The Steps of Lunar Astronauts
At the Apollo 17 site, the tracks laid down by the lunar rover are clearly visible, along with the last foot trails left on the Moon. The images also show where the astronauts placed some of the scientific instruments that provided the first insight into the Moon’s environment and interior.
“We can retrace the astronauts’ steps with greater clarity to see where they took lunar samples,” said Noah Petro, a lunar geologist at NASA’s Goddard Space Flight Center in Greenbelt, Md., who is a member of the LRO project science team.
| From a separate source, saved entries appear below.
(** The window outlasts this call: one pass of [frame_count] frames. *)
Lemma crossfade_continuing (self : AudioMixer.t) (frame_count : nat) :
  1 <= frame_count ->
  crossfade_position self + frame_count < crossfade_samples self ->
  crossfade_while frame_count frame_count self (np_zeros frame_count) 0
  = Ok (advanced self frame_count, mixed_chunk self frame_count).
Proof.
  intros H1 Hlt.
  destruct frame_count as [| fuel]; [lia |].
  rewrite crossfade_while_pass. cbv zeta.
  replace (0 <? S fuel) with true by reflexivity.
  replace (Nat.min (S fuel - 0) (crossfade_samples self - crossfade_position self))
    with (S fuel) by lia.
  replace (S fuel <=? 0) with false by reflexivity.
  destruct (assign_ok (np_zeros (S fuel)) 0 (0 + S fuel)
              (mixed_chunk self (S fuel))) as (Ea & _).
  - lia.
  - rewrite np_zeros_length. lia.
  - destruct (chunk_lengths self (S fuel)) as (_ & _ & ->). lia.
  - rewrite Ea. cbn [bind firstn app].
    destruct (Nat.leb_spec (crossfade_samples self)
                           (crossfade_position self + S fuel)); [lia |].
    rewrite crossfade_while_done by lia.
    rewrite skipn_np_zeros, Nat.sub_diag. simpl. rewrite app_nil_r.
    reflexivity.
Qed.

(** C9: when what is left of the crossfade window is shorter than the
    requested block, the render call fills only that many frames with the
    mix; the remaining frames of the block are zero; the mixer leaves the
    crossfade with the former next buffer as current buffer, and its read
    cursor is the size of that final sub-chunk, that is the window length
    minus the samples crossfaded by earlier calls. *)
Theorem crossfade_completion_partway (self : AudioMixer.t) (frame_count : nat) :
  is_crossfading self = true ->
  crossfade_position self < crossfade_samples self ->
  crossfade_samples self - crossfade_position self < frame_count ->
  exists self' output,
    _generate_audio_chunk self frame_count = Ok (self', output) /\
    length output = frame_count /\
    skipn (crossfade_samples self - crossfade_position self) output
    = np_zeros (frame_count
                - (crossfade_samples self - crossfade_position self)) /\
    current_position self'
    = crossfade_samples self - crossfade_position self /\
    current_position self' + crossfade_position self = crossfade_samples self /\
    current_audio self' = next_audio self /\
    next_audio self' = None /\
    is_crossfading self' = false /\
    crossfade_position self' = 0.
Proof.
  intros Hx Hlt Hk.
  set (k := crossfade_samples self - crossfade_position self) in *.
  destruct (generate_crossfading self frame_count Hx)
    as (self' & output & E & L & G).
  rewrite crossfade_finishing in E by (fold k; lia).
  injection E as <- <-. fold k in G, L |- *.
  eexists. eexists. split; [exact G |].
  split; [rewrite limit_length, scale_length; exact L |].
  split.
  - unfold limit, scale. rewrite !map_app, skipn_app.
    rewrite !length_map. destruct (chunk_lengths self k) as (_ & _ & Lm).
    rewrite Lm, Nat.sub_diag. simpl.
    rewrite skipn_all2 by (rewrite !length_map, Lm; lia). simpl.
    apply limit_scale_zeros.
  - simpl. repeat split; try reflexivity. unfold k. lia.
Qed.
All three images show distinct trails left in the Moon’s thin soil when the astronauts exited the lunar modules and explored on foot. In the Apollo 17 image, the foot trails, including the last path made on the Moon by humans, are easily distinguished from the dual tracks left by the lunar rover, which remains parked east of the lander.
“The new low-altitude Narrow Angle Camera images sharpen our view of the Moon’s surface,” said Arizona State University researcher Mark Robinson, principal investigator for the Lunar Reconnaissance Orbiter Camera (LROC). “A great example is the sharpness of the rover tracks at the Apollo 17 site. In previous images the rover tracks were visible, but now they are sharp parallel lines on the surface.” At each site, trails also run to the west of the landers, where the astronauts placed the Apollo Lunar Surface Experiments Package (ALSEP) to monitor the Moon’s environment and interior. This equipment was a key part of every Apollo mission.
It provided the first insights into the Moon’s internal structure, measurements of the lunar surface pressure and the composition of its atmosphere. Apollo 11 carried a simpler version of the science package.
The maneuver lowered LRO from its usual altitude of approximately 31 miles (50 kilometers) to an altitude that dipped as low as nearly 13 miles (21 kilometers) as it passed over the Moon’s surface. The spacecraft has remained in this orbit for 28 days, long enough for the Moon to completely rotate. This allows full coverage of the surface by LROC’s Wide Angle Camera. The cycle ends today when the spacecraft will be returned to its 31-mile orbit.
“These images remind us of our fantastic Apollo history and beckon us to continue to move forward in exploration of our solar system,” said Jim Green, director of the Planetary Science Division at NASA Headquarters in Washington.